In modern power supply technology, whether it is a linear power supply or a switching power supply, aluminum electrolytic capacitors are essential key components. However, in the conventional AC-DC power supply design in the industry, aluminum electrolytic capacitors will cause problems such as poor reliability and short life under high and low temperature conditions. So, is there a device that can replace traditional aluminum electrolytic capacitors and improve the reliability and life of the power supply? This article focuses on the comparison and analysis of the advantages and disadvantages of high-voltage ceramic capacitors and traditional aluminum electrolytic capacitors.

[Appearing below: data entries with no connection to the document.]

(** A batch within the limit reaches the driver as one chain, in order, each
    request with what its stack slot holds at the time. *)
Lemma batch_run dead self param (w : W) :
  QueuePair.mode self = UD -> (length param <= UserOps.WR_LIST_MAX)%nat -> Forall item_fits param ->
  UserOps.post_datagram_batch dead self param w =
  post_list self
    (match param with
     | [] => [UserOps.default_wr]
     | _ => imap (fun i it => item_wr it (dead (map (item_sge w) param) i)) param
     end) w.
Proof.
  intros Hm Hlen Hf. unfold UserOps.post_datagram_batch, post_list.
  rewrite bool_decide_false by (intros Hn; by apply Hn).
  destruct (Nat.ltb_spec UserOps.WR_LIST_MAX (length param)); [lia|].
  destruct (mapM_batch_wr_run param w Hf) as (hdrs & Hrun & Hh).
  rewrite (bind_done _ _ _ _ _ Hrun). cbv zeta.
  pose proof (Forall2_length _ _ _ Hh) as Hl.
  rewrite snd_zip by (rewrite length_map; lia).
  set (sges := map (item_sge w) param). unfold post_chain.
  rewrite length_app, length_imap, length_zip_with, length_replicate.
  assert (Hmin : (Nat.min (length hdrs) (length sges) + (UserOps.WR_LIST_MAX - length param) =
    UserOps.WR_LIST_MAX)%nat) by (unfold sges; rewrite length_map; lia).
  rewrite Hmin. destruct param as [|it0 param]; [destruct hdrs; [done|done]|].
  erewrite (wr_chain_run _ (imap (fun i it => item_wr it (dead sges i)) (it0 :: param)) 0).
  - rewrite bind_call. done.
  - intros k wr Hk. rewrite list_lookup_imap in Hk. rewrite length_imap.
    destruct ((it0 :: param) !! k) as [it|] eqn:Hit; [|done]. simpl in Hk. injection Hk as <-.
    destruct (Forall2_lookup_l _ _ _ _ _ Hh Hit) as (hdr & Hhdr & Heq).
    assert (Hs : sges !! k = Some (item_sge w it)).
    { unfold sges. by rewrite lookup_map, Hit. }
    rewrite lookup_app_l.
    + rewrite Nat.add_0_l, list_lookup_imap, lookup_zip_with, Hhdr. simpl. rewrite Hs. simpl.
      rewrite Heq. unfold UserOps.batch_next.
      assert (Nat.eqb k (length (it0 :: param) - 1) = Nat.eqb (S k) (length (it0 :: param))) as Hk.
      2: { simpl length in *. by rewrite Hk. }
      apply lookup_lt_Some in Hit.
      destruct (Nat.eqb_spec k (length (it0 :: param) - 1)),
        (Nat.eqb_spec (S k) (length (it0 :: param))); done || lia.
    + rewrite length_imap, length_zip_with. apply lookup_lt_Some in Hhdr, Hs. lia.
  - done.
  - by rewrite length_imap.
Qed.

End batch.

(** A batch of datagrams whose ranges fit: more than 32 items are refused
    before the driver is called; otherwise, as long as the stack slots of the
    loop keep their contents, the driver gets one chain with exactly the
    requests of the items, in order; an empty batch posts a zeroed request. *)
Theorem datagram_batch_correct {W C : Type} `{!Cfg, !DeviceOps W, !QueueOps W, !DataOps W}
  dead (self : QueuePair.QueuePair C) param (w : W) :
  QueuePair.mode self = UD -> Forall (item_fits (W := W)) param ->
  (forall sges i s, sges !! i = Some s -> dead sges i = s) ->
  UserOps.post_datagram_batch dead self param w =
  if Nat.ltb UserOps.WR_LIST_MAX (length param)
  then Done (Err (PostSendError (mkError (-1))), w)
  else post_list self
         (match param with
          | [] => [UserOps.default_wr]
          | _ => map (fun it => item_wr it (item_sge w it)) param
          end) w.
Proof.
  intros Hm Hf Hdead. destruct (Nat.ltb_spec UserOps.WR_LIST_MAX (length param)) as [Hl|Hl].
  - unfold UserOps.post_datagram_batch. rewrite bool_decide_false by (intros Hn; by apply Hn).
    by apply Nat.ltb_lt in Hl as ->.
  - rewrite batch_run by done. destruct param as [|it0 param]; [done|]. f_equal.
    apply list_eq. intros i. rewrite list_lookup_imap.
    rewrite lookup_map. destruct ((it0 :: param) !! i) as [it|] eqn:Hit; [|done]. simpl.
    do 2 f_equal. apply Hdead. change (map (item_sge w) (it0 :: param) !! i = Some (item_sge w it)).
    by rewrite lookup_map, Hit.
Qed.

Definition sample_endpoint : Endpoint.DatagramEndpoint :=
  Endpoint.mkEndpoint (Context.mkAddressHandler sample_context 8) 21 22 7 (mkGid 1 2) 0 0.
Definition sample_batch : list UserOps.batch_item :=
  [UserOps.mkItem sample_endpoint sample_mr (mkRange 0 64) 1 false None;
   UserOps.mkItem sample_endpoint sample_mr (mkRange 64 96) 2 true (Some 9)].

Lemma datagram_batch_correct_witness :
  @UserOps.post_datagram_batch sim _ user_cfg _ _
    (fun sges i => default (mkSge 0 0 0) (sges !! i)) sample_ud sample_batch sim_init =
  post_list sample_ud
    [mkSendWr 1 IB_WR_SEND [] 0 [mkSge 4096 64 3005] (WrUd 8 21 22);
     mkSendWr 2 IB_WR_SEND_WITH_IMM [IB_SEND_SIGNALED] 9 [mkSge 4160 32 3005] (WrUd 8 21 22)] sim_init.
Proof.
  refine (@datagram_batch_correct sim Empty_set user_cfg _ _ _
    (fun sges i => default (mkSge 0 0 0) (sges !! i)) sample_ud sample_batch sim_init eq_refl _ _).
  - repeat constructor; by vm_compute.
  - intros sges i s Hs. by rewrite Hs.
Defined.

(** When the compiler gives the loop iterations one stack slot, as compilers
    do for the locals of a loop body, every request of a batch points to the
    buffer of the last item. *)
Theorem datagram_batch_one_slot {W C : Type} `{!Cfg, !DeviceOps W, !QueueOps W, !DataOps W}
  (self : QueuePair.QueuePair C) param it (w : W) :
  QueuePair.mode self = UD -> (length param < UserOps.WR_LIST_MAX)%nat ->
  Forall (item_fits (W := W)) (param ++ [it]) ->
  UserOps.post_datagram_batch (fun sges _ => List.last sges (mkSge 0 0 0)) self (param ++ [it]) w =
  post_list self (map (fun i => item_wr i (item_sge w it)) (param ++ [it])) w.
Proof.
  intros Hm Hl Hf. rewrite batch_run by (done || rewrite length_app; simpl; lia).
  assert (Hlast : List.last (map (item_sge w) (param ++ [it])) (mkSge 0 0 0) = item_sge w it).
  { rewrite map_app. apply last_last. }
  destruct (param ++ [it]) as [|it0 l] eqn:E; [by destruct param|]. rewrite Hlast.
  f_equal. apply list_eq. intros i. rewrite list_lookup_imap, lookup_map.
  by destruct ((it0 :: l) !! i).
Qed.

Lemma datagram_batch_one_slot_witness :
  @UserOps.post_datagram_batch sim _ user_cfg _ _ (fun sges _ => List.last sges (mkSge 0 0 0))
    sample_ud sample_batch sim_init =
  post_list sample_ud
    [mkSendWr 1 IB_WR_SEND [] 0 [mkSge 4160 32 3005] (WrUd 8 21 22);
     mkSendWr 2 IB_WR_SEND_WITH_IMM [IB_SEND_SIGNALED] 9 [mkSge 4160 32 3005] (WrUd 8 21 22)] sim_init.
Proof.
  refine (@datagram_batch_one_slot sim Empty_set user_cfg _ _ _ sample_ud
    [UserOps.mkItem sample_endpoint sample_mr (mkRange 0 64) 1 false None]
    (UserOps.mkItem sample_endpoint sample_mr (mkRange 64 96) 2 true (Some 9)) sim_init eq_refl _ _).
  - unfold UserOps.WR_LIST_MAX. simpl. lia.
  - repeat constructor; by vm_compute.
Defined.
(** Removing task [i] from the structures that hold it leaves [except]. *)
Lemma sim_leave i w w' ths e :
  sim w ths -> tasks w !! i = Some e -> unscheduled w' i ->
  (forall j, j ≠ i -> same_at j w w') -> boxes w' = boxes w ->
  NoDup (queue w') -> (length (queue w') <= QUEUE_CAP)%nat -> NoDup (tid <$> spawner w') ->
  except i (box_of (fut e.1)) w' ths.
Proof.
  intros X Ht U S B NQ L NS.
  assert (O : forall j p, j ≠ i -> owns w' j p <-> owns w j p).
  { intros j p Hj. by apply same_owns, S. }
  constructor; try done.
  - intros j Hj. eapply same_place, X. by apply S.
  - intros p. rewrite B, (sim_box _ _ X p). split.
    + intros (j & Hj). destruct (decide (j = i)) as [->|Hn].
      * right. destruct Hj as (e' & He' & ?). congruence.
      * left. exists j. by rewrite O.
    + intros [(j & Hn & Hj)|Hm]; [exists j; by rewrite <- O|]. exists i. by exists e.
  - intros j j' p Hj Hj'. rewrite !O by done. apply X.
  - intros j p Hj Hm. rewrite O by done. intros Ho. apply Hj, (sim_own _ _ X _ _ p Ho). by exists e.
Qed.

Lemma leave_queue i q w ths :
  sim w ths -> queue w = i :: q ->
  exists f a, tasks w !! i = Some (mkTask f i, i) /\ resumes w f a /\ ths !! i = Some (Run a) /\
    except i (box_of f) (upd_queue q w) ths /\ (length q < QUEUE_CAP)%nat.
Proof.
  intros X E. pose proof (sim_queue _ _ X) as ND. rewrite E in ND. apply NoDup_cons in ND as [Hi ND].
  pose proof (sim_cap _ _ X) as L. rewrite E in L. simpl in L.
  pose proof (sim_at _ _ X i) as P. assert (Hq : i ∈ queue w) by (rewrite E; set_solver).
  inversion P as [(?&?&?) |? ? ?|? ? ?|f a Ho _ Hw Hs Ht Hr Ha|? ? ? ?]; try done.
  exists f, a. do 3 (split; [done|]). split; [|lia].
  apply (sim_leave i w _ ths (mkTask f i, i)); try done; cbn [queue upd_queue].
  - intros j Hj. same_tac. rewrite E. set_solver.
  - lia.
  - apply X.
Qed.

Lemma leave_spawner t rest w ths :
  sim w ths -> spawner w = t :: rest ->
  exists a, t = mkTask (Start a) (tid t) /\ ths !! tid t = Some (Run a) /\
    tasks w !! tid t = None /\ except (tid t) None (upd_spawner rest (next w) w) ths.
Proof.
  intros X E. pose proof (sim_spawner _ _ X) as ND. rewrite E in ND.
  apply NoDup_cons in ND as [Hi ND].
  assert (Hs : spawned w (tid t)) by (exists t; rewrite E; set_solver).
  assert (Hf : ~ spawned (upd_spawner rest (next w) w) (tid t)).
  { intros (t' & Ht' & Hid). apply Hi. rewrite <- Hid. by apply list_elem_of_fmap_2. }
  pose proof (sim_at _ _ X (tid t)) as P.
  inversion P as [(?&?&?&?)|? ? ? ?|a Ho Hq Hw Hin Ht Ha|? ? ? ? ?|? ? ? ? ?]; try done.
  exists a. split; [|split; [done|split; [done|]]].
  { rewrite E in Hin. apply elem_of_cons in Hin as [->|Hin]; [done|].
    contradict Hf. by exists (mkTask (Start a) (tid t)). }
  constructor; cbn [queue spawner boxes upd_spawner]; try apply X; try done.
  - intros j Hj. eapply same_place, X. same_tac. rewrite E. set_solver.
  - intros p. etrans; [apply (sim_box _ _ X p)|]. split; [|intros [(j & _ & ?)|?]; [by exists j|done]].
    intros (j & e & He & ?). left. exists j. (split; [congruence|]); by exists e.
  - intros j j' p _ _. apply X.
Qed.

Lemma leave_waiting i wr w ths :
  sim w ths -> WAITING w !! i = Some wr ->
  exists k, tasks w !! i = Some (mkTask (InWait true (wflag wr) k) i, i) /\
    ths !! i = Some (Blocked (inner wr) k) /\
    except i (Some (wflag wr)) (upd_waiting (delete i) w) ths.
Proof.
  intros X E. pose proof (sim_at _ _ X i) as P.
  inversion P as [(?&?&?&?)|? ? ? ?|? ? ? ? ?|? ? ? ? ? ?|wr' k Ho Hq Hw Hs Ht Hb]; try congruence.
  replace wr' with wr in * by congruence. exists k. do 2 (split; [done|]).
  apply (sim_leave i w _ ths (mkTask (InWait true (wflag wr) k) i, i)); try done;
    cbn [queue spawner upd_waiting]; try apply X.
  - repeat split; try done; cbn [WAITING upd_waiting]; apply lookup_delete_eq.
  - intros j Hj. same_tac.
Qed.
(* ===== verification/WorkerGroup.v ===== *)
(** * Groups of workers

    src/KRdmaKit/src/runtime/worker_group.rs with the part of worker.rs it uses: the
    static [RUNNING], starting and joining the threads of the workers, and
    [block_on], which polls a join handle and parks the calling thread in between.

    The threads of the workers and one client thread, which runs a list of calls of
    the group, take turns; a schedule says who is next.  The step of a worker is
    [work] of Runtime.v.  A join handle is the receiving end of a oneshot channel
    (crate futures): it is ready when the task has sent its result, it is cancelled,
    and its [unwrap] panics, when the task was dropped without; the waker of the
    last poll is called when either happens.  [std::thread::park] returns when the
    token of the thread is set, which it takes, or spuriously. *)

From S2P Require Import Prelude Runtime.

Module WorkerGroup.
Section group.
Context {Wt R : Type} `{!Waitable Wt}.

(** A worker; [join_handle] is the thread that was started and not yet joined, at
    its position. *)
Record member := mkMember { worker : Worker Wt R; join_handle : option pc }.

(** The calls of the client; a join handle is named by its position among the
    handles it has got. *)
Inductive command : Type :=
| AddWorker (task_per_round : nat)
| SpawnOn (worker_idx : nat) (future : async Wt R)
| StartAll
| BlockOn (handle : nat)
| StopAll.

(** Where the client is in its first call: before it, in the loop of [start] or of
    [stop], or in the loop of [block_on], about to poll or to park. *)
Inductive position : Set := Before | Starting (k : nat) | Stopping (k : nat) | Polling | Parking.

(** [handles] are the worker and task of a join handle, until [block_on] has
    consumed it; [token] that of the client thread; [registered] tells that the
    channel has a waker. *)
Record group := mkGroup {
  RUNNING : bool;
  workers : list member;
  handles : list (option (nat * Z));
  token : bool;
  registered : bool;
  position_of : position;
  program : list command;
  results : list R }.

Definition new_group (p : list command) : group := mkGroup false [] [] false false Before p [].

(** *** The workers *)

(** What a thread owns is made when it starts and dropped when it ends. *)
Definition thread_locals (w : Worker Wt R) : Worker Wt R :=
  mkWorker (spawner w) (next w) [] ∅ ∅ 0 (boxes w) (outputs w) (running w) (task_per_round w).

Definition with_running (b : bool) (w : Worker Wt R) : Worker Wt R :=
  mkWorker (spawner w) (next w) (queue w) (tasks w) (WAITING w) (TASK_ID w) (boxes w) (outputs w) b (task_per_round w).

(** [Worker::start]. *)
Definition worker_start (m : member) : outcome member :=
  match join_handle m with
  | Some _ => Panic
  | None => Done (mkMember (thread_locals (worker m)) (Some Check))
  end.

(** A step of the thread of a worker. *)
Definition worker_step (RUNNING : bool) (m : member) : outcome member :=
  match join_handle m with
  | None | Some Exited => Done m
  | Some c =>
      match work c (with_running RUNNING (worker m)) with
      | Done (Exited, w) => Done (mkMember (thread_locals w) (Some Exited))
      | Done (c, w) => Done (mkMember w (Some c))
      | Panic => Panic
      end
  end.

(** *** The group *)
Definition set_workers (ms : list member) (g : group) : group :=
  mkGroup (RUNNING g) ms (handles g) (token g) (registered g) (position_of g) (program g) (results g).
Definition set_position (x : position) (g : group) : group :=
  mkGroup (RUNNING g) (workers g) (handles g) (token g) (registered g) x (program g) (results g).
Definition set_running (b : bool) (g : group) : group :=
  mkGroup b (workers g) (handles g) (token g) (registered g) (position_of g) (program g) (results g).
(** The first call has returned. *)
Definition returned (g : group) : group :=
  mkGroup (RUNNING g) (workers g) (handles g) (token g) (registered g) Before (tail (program g)) (results g).

Definition add_worker (task_per_round : nat) (g : group) : outcome group :=
  let m := mkMember (new task_per_round) None in
  match (if RUNNING g then worker_start m else Done m) with
  | Done m => Done (set_workers (workers g ++ [m]) g)
  | Panic => Panic
  end.

(** [spawn] of a group returns an error for an index out of bounds; the join handle
    goes to the client. *)
Definition spawn_on (worker_idx : nat) (a : async Wt R) (g : group) : outcome (Result unit (nat * Z) * group) :=
  match workers g !! worker_idx with
  | None => Done (Err tt, g)
  | Some m =>
      match spawn a (worker m) with
      | Done (_, w) =>
          Done (Ok (worker_idx, next (worker m)), set_workers (<[worker_idx := mkMember w (join_handle m)]> (workers g)) g)
      | Panic => Panic
      end
  end.
Definition spawn_unchecked (worker_idx : nat) (a : async Wt R) (g : group) : outcome ((nat * Z) * group) :=
  match spawn_on worker_idx a g with Done (Ok h, g) => Done (h, g) | _ => Panic end.

Definition keep_handle (r : Result unit (nat * Z)) (g : group) : group :=
  match r with
  | Ok h => mkGroup (RUNNING g) (workers g) (handles g ++ [Some h]) (token g) (registered g) (position_of g) (program g) (results g)
  | Err _ => g
  end.

(** One iteration of [start]: [None] at the end of the loop. *)
Definition start_one (k : nat) (g : group) : outcome (option group) :=
  match workers g !! k with
  | None => Done None
  | Some m =>
      match worker_start m with
      | Done m => Done (Some (set_workers (<[k := m]> (workers g)) g))
      | Panic => Panic
      end
  end.

(** One iteration of [stop]: [Worker::wait_stop] takes the handle, and goes on when
    the thread has ended. *)
Definition stop_one (k : nat) (g : group) : outcome (option group * bool) :=
  match workers g !! k with
  | None => Done (None, true)
  | Some m =>
      match join_handle m with
      | None => Panic
      | Some Exited => Done (Some (set_workers (<[k := mkMember (worker m) None]> (workers g)) g), true)
      | Some _ => Done (Some g, false)
      end
  end.

(** *** Join handles *)

(** The sender of a task lives as long as the task. *)
Definition sender_alive (w : Worker Wt R) (i : Z) : bool :=
  bool_decide (is_Some (tasks w !! i)) || existsb (fun t => tid t =? i) (spawner w).

(** The result is there, or will never be. *)
Definition settled (ms : list member) (h : nat * Z) : bool :=
  match ms !! h.1 with
  | None => true
  | Some m => bool_decide (is_Some (outputs (worker m) !! h.2)) || negb (sender_alive (worker m) h.2)
  end.

(** Polling [receiver.await.unwrap()]. *)
Definition poll_handle (ms : list member) (h : nat * Z) : outcome (option R) :=
  match ms !! h.1 with
  | None => Panic
  | Some m =>
      match outputs (worker m) !! h.2 with
      | Some r => Done (Some r)
      | None => if sender_alive (worker m) h.2 then Done None else Panic
      end
  end.

(** The handle the client is blocked on. *)
Definition awaited (g : group) : option (nat * Z) :=
  match program g with BlockOn h :: _ => mjoin (handles g !! h) | _ => None end.

(** [block_on]: a poll, and the park that follows it when it is pending. *)
Definition block_on_poll (h : nat) (g : group) : outcome group :=
  match awaited g with
  | None => Panic
  | Some x =>
      match poll_handle (workers g) x with
      | Panic => Panic
      | Done (Some r) =>
          Done (returned (mkGroup (RUNNING g) (workers g) (<[h := None]> (handles g)) (token g) false (position_of g)
                  (program g) (results g ++ [r])))
      | Done None =>
          Done (mkGroup (RUNNING g) (workers g) (handles g) (token g) true Parking (program g) (results g))
      end
  end.
Definition block_on_park (g : group) : group :=
  if token g
  then mkGroup (RUNNING g) (workers g) (handles g) false (registered g) Polling (program g) (results g)
  else g.

(** *** Steps *)
Definition client_step (g : group) : outcome group :=
  match position_of g, program g with
  | _, [] => Done g
  | Before, AddWorker k :: _ =>
      match add_worker k g with Done g => Done (returned g) | Panic => Panic end
  | Before, SpawnOn j a :: _ =>
      match spawn_on j a g with Done (r, g) => Done (returned (keep_handle r g)) | Panic => Panic end
  | Before, StartAll :: _ => Done (set_position (Starting 0) (set_running true g))
  | Before, StopAll :: _ => Done (set_position (Stopping 0) (set_running false g))
  | Before, BlockOn _ :: _ => Done (set_position Polling g)
  | Starting k, _ =>
      match start_one k g with
      | Done (Some g) => Done (set_position (Starting (S k)) g)
      | Done None => Done (returned g)
      | Panic => Panic
      end
  | Stopping k, _ =>
      match stop_one k g with
      | Done (Some g, true) => Done (set_position (Stopping (S k)) g)
      | Done (Some g, false) => Done g
      | Done (None, _) => Done (returned g)
      | Panic => Panic
      end
  | Polling, BlockOn h :: _ => block_on_poll h g
  | Parking, BlockOn _ :: _ => Done (block_on_park g)
  | (Polling | Parking), _ => Panic
  end.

1. Design defects of aluminum electrolytic capacitors
To achieve the conversion from AC to DC, the AC-DC power converter must first rectify and filter the AC voltage to form a stable and smooth DC voltage to power itself and external devices. Electrolytic capacitors are often the key components for rectification and filtering in conventional switching power supplies due to their large capacitance per unit volume, large rated capacity (can achieve farad level), and low price. Electrolytic capacitors are made of an aluminum cylinder as the negative electrode, filled with liquid electrolyte, and a curved aluminum strip inserted as the positive electrode. The electrolyte is very easy to leak and dry under extreme conditions such as high and low temperatures, which changes its electrical properties and eventually causes the capacitor to fail. Once the aluminum electrolytic capacitor fails, due to its violent reaction to form pressure, it will release flammable and corrosive gases, causing the AC-DC module power supply to fail.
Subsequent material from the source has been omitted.